As we were about to pull into the parking lot I spotted a small restaurant hiding behind a bookstore and, since we both love to find tiny restaurants with great authentic food, we decided to try it out.

We arrived at noon and were seated immediately (I was surprised since the restaurant seats only 25 customers and I assumed there would be a lunch rush).

(this is about half the restaurant right here)

We were given menus and a few moments later our waitress came to take our order. We chose the items we wanted and both asked for a glass of water to drink. We were then told it had to be bottled because they don’t serve water. When I inquired why, we were told something along the lines of “Oh, this is a small restaurant, we don’t have room for a big filtration machine!”.
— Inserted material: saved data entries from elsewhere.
(* ===== verification/Blob.v ===== *)
(** * The blob store

    [SupabaseService.upload_file] (src/app/services/supabase_service.py,
    lines 18-54).  The Supabase client is the record [Storage] of the
    outcomes of its three calls: the storage upload (which may raise),
    the public URL (whose failure is caught and gives [None]) and the
    insertion into the table "resume_uploads" (whose failure is caught
    and printed; on success the returned rows may carry an "id").  The
    clock [Clock] gives the two readings of [datetime.now()].  The state
    [blobs] records what the calls that succeeded stored: the bucket, a
    map from paths to contents, and the rows of the table.  The theorems:
    the URL and the table are best effort (the upload succeeds whenever
    the storage upload does), the metadata describes the stored file, and
    a failed storage upload changes nothing. *)

From S2P Require Import Prelude Processor.

Module Blob.
Import Processor.

(** The dict [metadata] (lines 37-44). *)
Record metadata := {
  m_id : text;
  m_filename : text;
  m_file_path : text;
  m_file_url : option text;
  m_upload_time : text;
  m_file_size : nat;
}.

Record Storage := {
  (** [storage.from_(bucket).upload(path, content, ...)] *)
  st_upload : text -> bytes -> result unit;
  (** [get_public_url(path)], [None] when it raises *)
  st_public_url : text -> option text;
  (** [table("resume_uploads").insert(metadata).execute()]: the rows of
      [db_response.data] with their "id" ([None] when a row has none), or
      the exception *)
  st_insert : metadata -> result (list (option text));
}.

(** [datetime.now().strftime("%Y%m%d_%H%M%S")] and the later
    [datetime.now().isoformat()]. *)
Record Clock := { timestamp : text; now_iso : text }.

Record blobs := {
  bucket : gmap text bytes;
  upload_rows : list metadata;
}.

Definition upload_error (msg : text) : text :=
  ‹"Error uploading file to Supabase storage: "› ++ msg.

(** [file_path = f"{timestamp}_{filename}"] *)
Definition file_path_of (clk : Clock) (filename : text) : text := timestamp clk ++ ‹"_"› ++ filename.

(** The metadata before the table insertion (lines 37-44). *)
Definition initial_metadata (S : Storage) (clk : Clock) (file_content : bytes) (filename : text)
  : metadata := {|
  m_id := file_path_of clk filename; m_filename := filename; m_file_path := file_path_of clk filename;
  m_file_url := st_public_url S (file_path_of clk filename); m_upload_time := now_iso clk;
  m_file_size := length file_content |}.

(** [metadata["id"] = db_response.data[0].get("id", file_path)] *)
Definition with_id (meta : metadata) (id : text) : metadata := {|
  m_id := id; m_filename := m_filename meta; m_file_path := m_file_path meta;
  m_file_url := m_file_url meta; m_upload_time := m_upload_time meta; m_file_size := m_file_size meta |}.

Definition upload_file (S : Storage) (clk : Clock) (file_content : bytes) (filename : text)
  (b : blobs) : result (blobs * metadata) :=
  let file_path := file_path_of clk filename in
  match st_upload S file_path file_content with
  | Err e => Err (upload_error e)
  | Ok _ =>
      let b := {| bucket := <[file_path := file_content]> (bucket b); upload_rows := upload_rows b |} in
      let meta := initial_metadata S clk file_content filename in
      match st_insert S meta with
      | Ok (row :: _) =>
          Ok ({| bucket := bucket b; upload_rows := upload_rows b ++ [meta] |},
              with_id meta (default file_path row))
      | Ok [] => Ok (b, meta)
      | Err _ => Ok (b, meta)
      end
  end.

(** ** Lemmas *)

Lemma upload_file_ok S clk content filename b u :
  st_upload S (file_path_of clk filename) content = Ok u ->
  exists b' meta, upload_file S clk content filename b = Ok (b', meta) /\
                  bucket b' = <[file_path_of clk filename := content]> (bucket b).
Proof.
  intros Hu. unfold upload_file. rewrite Hu.
  destruct (st_insert S _) as [[|row rows]|e]; by eexists _, _.
Qed.

(** ** Theorems *)

(** C27: the public URL and the table insertion are best effort: whenever
    the storage upload succeeds, [upload_file] succeeds, the bucket holds
    the content under the path [timestamp_filename], and the metadata
    names that path, the file name and the size of the content; its id is
    the id of the first row the table returned, or the path. *)
Theorem upload_file_best_effort S clk content filename b u :
  st_upload S (file_path_of clk filename) content = Ok u ->
  exists b' meta,
    upload_file S clk content filename b = Ok (b', meta) /\
    bucket b' = <[file_path_of clk filename := content]> (bucket b) /\
    m_file_path meta = file_path_of clk filename /\ m_filename meta = filename /\
    m_file_size meta = length content /\
    m_id meta = match st_insert S (initial_metadata S clk content filename) with
                | Ok (row :: _) => default (file_path_of clk filename) row
                | _ => file_path_of clk filename
                end.
Proof.
  intros Hu. unfold upload_file. rewrite Hu.
  destruct (st_insert S _) as [[|row rows]|e]; eexists _, _; split_and!; done.
Qed.

(** A failed storage upload is reported as an error carrying the
    client's message. *)
Lemma upload_file_error S clk content filename b e :
  st_upload S (file_path_of clk filename) content = Err e ->
  upload_file S clk content filename b = Err (upload_error e).
Proof. intros He. unfold upload_file. by rewrite He. Qed.

(** A client whose storage accepts every upload, whose URL call works and
    whose table insertion raises (the row-level security case the code
    mentions). *)
Definition rls_storage : Storage := {|
  st_upload := fun _ _ => Ok tt;
  st_public_url := fun p => Some (‹"https://blobs/"› ++ p);
  st_insert := fun _ => Err ‹"row-level security"› |}.

Definition clock0 : Clock := {| timestamp := ‹"20240101_120000"›; now_iso := ‹"2024-01-01T12:00:00"› |}.

Definition no_blobs : blobs := {| bucket := ∅; upload_rows := [] |}.

Lemma upload_file_best_effort_witness :
  st_upload rls_storage (file_path_of clock0 ‹"cv.pdf"›) [] = Ok tt /\
  exists b' meta,
    upload_file rls_storage clock0 [] ‹"cv.pdf"› no_blobs = Ok (b', meta) /\
    bucket b' = <[file_path_of clock0 ‹"cv.pdf"› := []]> (bucket no_blobs) /\
    m_file_path meta = file_path_of clock0 ‹"cv.pdf"› /\ m_filename meta = ‹"cv.pdf"› /\
    m_file_size meta = length (@nil Byte.byte) /\
    m_id meta = match st_insert rls_storage (initial_metadata rls_storage clock0 [] ‹"cv.pdf"›) with
                | Ok (row :: _) => default (file_path_of clock0 ‹"cv.pdf"›) row
                | _ => file_path_of clock0 ‹"cv.pdf"›
                end.
Proof. split; [reflexivity|]. apply (upload_file_best_effort _ _ _ _ _ tt). reflexivity. Defined.

End Blob.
Excuse me, but slap a darn Brita filter attachment on your sink and offer paying customers a simple glass of water. I have never in my life heard of a restaurant that did not offer customers water. Even McDonalds will give it to you for free! The small Dasani bottles we were made to purchase were $1.25 each.

(Frog paintings cover every wall. It’s definitely…colorful, but I refused to photograph the disturbing portrait of “frog people” on the canvas behind our table)
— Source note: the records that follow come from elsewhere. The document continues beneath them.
(** What a successful upload does to the state. *)
Lemma upload_resume_state E w fn content :
  (upload_resume E w fn content).1 = w \/
  (exists b, (upload_resume E w fn content).1 = {| blob_store := b; candidates := candidates w |}) \/
  (exists b id t, (upload_resume E w fn content).1 =
                  {| blob_store := b; candidates := upsert (doc_of_data id (process_resume t)) (candidates w) |}).
Proof.
  unfold upload_resume. destruct fn as [[|c fn]|]; [by left|..|by left].
  case_match; [by left|]. destruct (upload_file _ _ _ _ _) as [[b meta]|e]; [|by left].
  destruct (extract_text _ _ _) as [t|e]; [|right; left; by eexists].
  right; right. by eexists _, _, _.
Qed.

(** ** Theorems *)

(** C16: every state the service reaches keeps the candidate ids of the
    collection unique and every stored record within the caps of the
    extractor (5 education, 10 experience, 30 skills, 10 hobbies, 10
    certifications, 10 projects, 500 characters of introduction), for
    any sequence of requests and any behaviour of the collaborators. *)
Theorem reachable_service_ok w : reachable w -> service_ok w.
Proof.
  induction 1 as [|E w r _ [Hids Hcaps]]; [split; constructor|].
  destruct r as [|fn content| | |]; simpl; try by split.
  destruct (upload_resume_state E w fn content) as [->|[[b ->]|(b & id & t & ->)]]; try by split.
  split; simpl; [by apply ids_upsert_NoDup|apply Forall_upsert; [apply doc_of_data_caps|done]].
Qed.

(** Collaborators for the examples: a PDF reader that returns the sample
    resume of the segmenter as one page, a DOCX reader that fails, remote
    models that time out, a Supabase client whose table insertion fails. *)
Definition env0 : Env := {|
  readers := {| pdf_pages := fun _ => Ok [sample_resume];
                docx_paragraphs := fun _ => Err ‹"File is not a zip file"› |};
  remote := offline;
  storage := rls_storage;
  clock := clock0 |}.

Definition uploaded0 : world := (handle env0 init (Upload (Some ‹"cv.pdf"›) [])).1.

Lemma reachable_service_ok_witness : reachable uploaded0 /\ service_ok uploaded0.
Proof.
  assert (reachable uploaded0) as H by (apply reach_step, reach_init).
  split; [exact H|]. apply reachable_service_ok. exact H.
Defined.
Definition register (config : Env.JwtConfig) (now : Z) (salt : N)
    (req_body : RegisterBody) : Async Response :=
  existingUser ← UserModel.findOne_email (rb_email req_body);
  match existingUser with
  | Some _ =>
      async_throw (createApiError.conflict "User already exists with this email")
  | None =>
      passwordHash ← lift (hashPassword salt (rb_password req_body) 12);
      savedUser ← UserModel.create now
        {| UserModel.in_email := rb_email req_body;
           UserModel.in_passwordHash := passwordHash;
           UserModel.in_name := rb_name req_body;
           UserModel.in_dob := rb_dob req_body;
           UserModel.in_role := Js.or_string (default "" (rb_role req_body)) "user" |};
      let userResponse :=
        UserModel.delete_passwordHash (UserModel.toObject savedUser) in
      authResponse ← lift (issue config now userResponse);
      mret (sendSuccess now authResponse "User registered successfully" 201)
  end.

Record LoginBody := mkLoginBody {
  lb_email : option string;
  lb_password : option string;
}.

Definition login (config : Env.JwtConfig) (now : Z) (req_body : LoginBody)
    : Async Response :=
  found ← UserModel.findOne_email (lb_email req_body);
  match found with
  | None => async_throw (createApiError.unauthorized "Invalid credentials")
  | Some u =>
      isPasswordValid ← lift (comparePassword (lb_password req_body) (u_passwordHash u));
      if (isPasswordValid : bool) then
        let userResponse :=
          UserModel.delete_passwordHash (UserModel.toObject u) in
        authResponse ← lift (issue config now userResponse);
        mret (sendSuccess now authResponse "Login successful" 200)
      else async_throw (createApiError.unauthorized "Invalid credentials")
  end.

Definition logout (now : Z) : Async Response :=
  mret (sendSuccess now JNull "Logged out successfully" 200).

(** [req.body.refreshToken]; an absent field and the empty string are both
    falsy. *)
Definition refreshToken (config : Env.JwtConfig) (now : Z)
    (req_refreshToken : option Token) : Async Response :=
  match req_refreshToken with
  | None | Some (Opaque "") =>
      async_throw (createApiError.badRequest "Refresh token is required")
  | Some token =>
      async_try_catch
        (decoded ← lift (Auth.verifyRefreshToken config now token);
         found ← UserModel.findById (userId decoded);
         match found with
         | None => async_throw (createApiError.unauthorized "User not found")
         | Some u =>
             let userResponse :=
               UserModel.delete_passwordHash (UserModel.toObject u) in
             authResponse ← lift (issue config now userResponse);
             mret (sendSuccess now authResponse "Token refreshed successfully" 200)
         end)
        (λ _, async_throw
                (createApiError.unauthorized "Invalid or expired refresh token"))
  end.

(** [req.user?.id] is falsy when [req.user] is unset or the id is the
    empty string. *)
Definition truthy_id (u : option AuthUser) : option IdString :=
  match u with
  | None => None
  | Some a =>
      match au_id a with
      | InvalidId "" => None
      | i => Some i
      end
  end.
I ordered the Quesadilla – A hand made tortilla folded in half and stuffed with mexican cheese, chipotle, onions, and shredded chicken ($5.50).

Nowhere on the menu did it tell me the quesadilla is deep fried. I was actually a little disgusted when fifteen minutes later it was brought to the table and a greasy looking sponge was glistening up at me.
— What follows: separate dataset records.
(** X1: whatever the width, cleaning writes through the reference and
    returns it, keeps the shape of the array, and leaves in every cell
    either what was there or [fill_value] as converted to the element
    type of the array. *)
Theorem clean_boundary_inplace_shape (array : ref) (b : Z) (fill_value : W) h a :
  h !! array = Some a →
  ∃ a', clean_boundary_inplace array b fill_value h = Some (array, <[array := a']> h)
    ∧ shape a' = shape a
    ∧ (∀ R C, rect R C a → rect R C a')
    ∧ ∀ i j, cell a' i j = cell a i j
             ∨ (is_Some (cell a i j) ∧ cell a' i j = Some (astype fill_value)).
Proof.
  intros Hh. exists (cleaned b fill_value a).
  split; [by apply clean_boundary_inplace_heap|].
  split; [apply shape_cleaned|]. split; [intros R C; apply rect_cleaned|].
  intros i j. rewrite cleaned_mask, cell_mask_fill.
  destruct (cell a i j) as [x|]; simpl; [|by left].
  destruct (overwritten _ _ b i j); [right; eauto|by left].
Qed.

(** X2: a width of at least half a side reaches every cell: the whole
    array is filled with [fill_value] as converted to the element type
    of the array, and nothing is raised. *)
Theorem clean_boundary_inplace_wide (array : ref) (B : Z) (fill_value : W) h a
    (R C : nat) :
  h !! array = Some a → rect R C a → 1 ≤ B →
  Z.of_nat R ≤ 2 * B ∨ Z.of_nat C ≤ 2 * B →
  clean_boundary_inplace array B fill_value h
  = Some (array,
          <[array := (λ row : list V, const (astype fill_value) <$> row) <$> a]> h).
Proof.
  intros Hh Hrect HB Hwide.
  rewrite (clean_boundary_inplace_heap _ _ _ _ a Hh). do 3 f_equal.
  rewrite cleaned_mask. unfold mask_fill.
  rewrite <- (imap_const (λ row : list V, const (astype fill_value) <$> row)).
  apply imap_ext; intros i row Hrow. unfold const at 1.
  rewrite <- (imap_const (const (astype fill_value))).
  apply imap_ext; intros j x Hx.
  assert (i < R)%nat as Hi by (destruct Hrect as [<- _]; by eapply lookup_lt_Some).
  assert (j < C)%nat as Hj.
  { destruct Hrect as [_ Hrows]. rewrite Forall_lookup in Hrows.
    rewrite <- (Hrows _ _ Hrow). by eapply lookup_lt_Some. }
  rewrite (rect_shape R C a) by (done || lia). simpl.
  assert (overwritten R C B i j = true) as ->; [|done].
  apply overwritten_iff; lia.
Qed.

(** X3: cleaning with one width and then with another is cleaning once
    with the larger of the two. *)
Theorem clean_boundary_inplace_max (array : ref) (b1 b2 : Z) (v : W) h :
  1 ≤ b1 → 1 ≤ b2 →
  clean_boundary_inplace array b1 v h ≫= (λ rh, clean_boundary_inplace rh.1 b2 v rh.2)
  = clean_boundary_inplace array (Z.max b1 b2) v h.
Proof.
  intros H1 H2. destruct (h !! array) as [a|] eqn:Hh.
  - rewrite !(clean_boundary_inplace_heap _ _ _ _ a Hh). simpl.
    rewrite (clean_boundary_inplace_heap _ _ _ _ (cleaned b1 v a))
      by apply lookup_insert_eq.
    rewrite insert_insert_eq. do 3 f_equal.
    rewrite (cleaned_mask b2), shape_cleaned, (cleaned_mask b1), mask_fill_twice.
    rewrite (cleaned_mask (Z.max b1 b2)).
    apply mask_fill_ext; intros i j.
    apply eq_true_iff_eq.
    rewrite orb_true_iff, !overwritten_iff by lia. lia.
  - unfold clean_boundary_inplace, setitem. by rewrite Hh.
Qed.

End BoundaryMore.

Lemma clean_boundary_inplace_shape_witness :
  ∃ a', clean_boundary_inplace 1%positive (-1) (2 ^ 63)
          {[ 1%positive := [[1;2;3];[4;5;6];[7;8;9]] ]}
        = Some (1%positive, <[1%positive := a']> {[ 1%positive := [[1;2;3];[4;5;6];[7;8;9]] ]})
    ∧ shape a' = (3%nat, 3%nat)
    ∧ (cell a' 1 1 = Some 5 ∨ cell a' 1 1 = Some (- 2 ^ 63)).
Proof.
  destruct (clean_boundary_inplace_shape 1%positive (-1) (2 ^ 63)
              {[ 1%positive := [[1;2;3];[4;5;6];[7;8;9]] ]} [[1;2;3];[4;5;6];[7;8;9]])
    as (a' & Hcall & Hshape & _ & Hcells); [reflexivity|].
  exists a'. split; [exact Hcall|]. split; [exact Hshape|].
  destruct (Hcells 1%nat 1%nat) as [->|[_ ->]]; [by left|by right].
Defined.

Lemma clean_boundary_inplace_wide_witness :
  clean_boundary_inplace 1%positive 2 (2 ^ 63) {[ 1%positive := [[1;2;3];[4;5;6];[7;8;9]] ]}
  = Some (1%positive,
          <[1%positive := (λ row : list Z, const (- 2 ^ 63) <$> row)
                            <$> [[1;2;3];[4;5;6];[7;8;9]]]>
            {[ 1%positive := [[1;2;3];[4;5;6];[7;8;9]] ]}).
Proof.
  rewrite (clean_boundary_inplace_wide 1%positive 2 (2 ^ 63) _ [[1;2;3];[4;5;6];[7;8;9]] 3 3).
  - vm_compute. reflexivity.
  - reflexivity.
  - split; [reflexivity|]. repeat constructor.
  - lia.
  - left. lia.
Defined.

Lemma clean_boundary_inplace_max_witness :
  clean_boundary_inplace 1%positive 1 0
    {[ 1%positive := [[1;1;1;1;1];[1;1;1;1;1];[1;1;1;1;1];[1;1;1;1;1];[1;1;1;1;1]] ]}
    ≫= (λ rh, clean_boundary_inplace rh.1 2 0 rh.2)
  = Some (1%positive,
          {[ 1%positive := [[0;0;0;0;0];[0;0;0;0;0];[0;0;1;0;0];[0;0;0;0;0];[0;0;0;0;0]] ]}).
Proof.
  rewrite (clean_boundary_inplace_max 1%positive 1 2 0
             {[ 1%positive := [[1;1;1;1;1];[1;1;1;1;1];[1;1;1;1;1];[1;1;1;1;1];[1;1;1;1;1]] ]})
    by lia.
  vm_compute. reflexivity.
Defined.

(** ** The array that [plot_state] shows *)

Section Cropping.
Context {V : Type}.
Implicit Types (a : list (list V)).

Lemma lookup_between {A} (lohi : Z * Z) (l : list A) (i : nat) :
  between lohi l !! i
  = if decide (i < Z.to_nat (lohi.2 - lohi.1))%nat then l !! (Z.to_nat lohi.1 + i)%nat
    else None.
Proof.
  unfold between. rewrite lookup_take. case_decide; [|done]. by rewrite lookup_drop.
Qed.

Lemma cell_getitem rows cols a i j :
  cell (getitem rows cols a) i j
  = let r := slice_indices rows (shape a).1 in
    let c := slice_indices cols (shape a).2 in
    if decide ((i < Z.to_nat (r.2 - r.1))%nat ∧ (j < Z.to_nat (c.2 - c.1))%nat)
    then cell a (Z.to_nat r.1 + i) (Z.to_nat c.1 + j)
    else None.
Proof.
  unfold cell, getitem. simpl. rewrite list_lookup_fmap, lookup_between.
  repeat case_decide; try done; try tauto.
  - destruct (a !! _) as [row|]; simpl; [|done].
    rewrite lookup_between. case_decide; [done|tauto].
  - destruct (a !! _) as [row|]; simpl; [|done].
    rewrite lookup_between. case_decide; [tauto|done].
Qed.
Now, I’ve been witness to ugly food that is actually delicious, so I still had high hopes for a great meal.

It was, however, not a great meal.

(I forgot to take a picture as soon as it arrived so this is all I have to show)

The quesadilla itself was dripping in grease and simply tasted of oil. The filling had absolutely no flavor except for a slight smokiness from the chipotle peppers and the only thing that even made it edible was dipping it in the tomatillo sauce that added some one-dimensional spiciness.

Meanwhile, Kelley continued to wait for her food as I finished mine (at her insistence! My momma did teach me manners!).

And she waited….and she waited…and continued waiting as the couple seated five minutes after use received both of their meals. At the same time.

Finally, 16 minutes after I had been served, Kelley was given her dish of Chilaquiles – Fried tortilla chips topped with tomatilla sauce, shredded chicken, onions, sour cream, and fresco cheese ($7).

The server mumbled an apology and briefly told us they had to remake her meal because they got it wrong the first time (she had ordered her sans sour cream).

Kelley and I lamented the fact that, despite the open kitchen being a mere six feet away from our table, no one had at any point checked on us or let us know why her food had not arrived. Also, instead of remaking her meal right away, they chose to first make two meals for customers that ordered after us.

And here you go. As if my dish hadn’t been unappetizing enough, Kelley was served limp corn chips (I hate even calling them “chips” because it implies some sort of crispness) with bone dry chicken shreds. I’m not trying to exaggerate for effect, these really were oil logged tortilla chips with a bit of fresco, and chicken. And once again, no flavor besides the tomatillo sauce.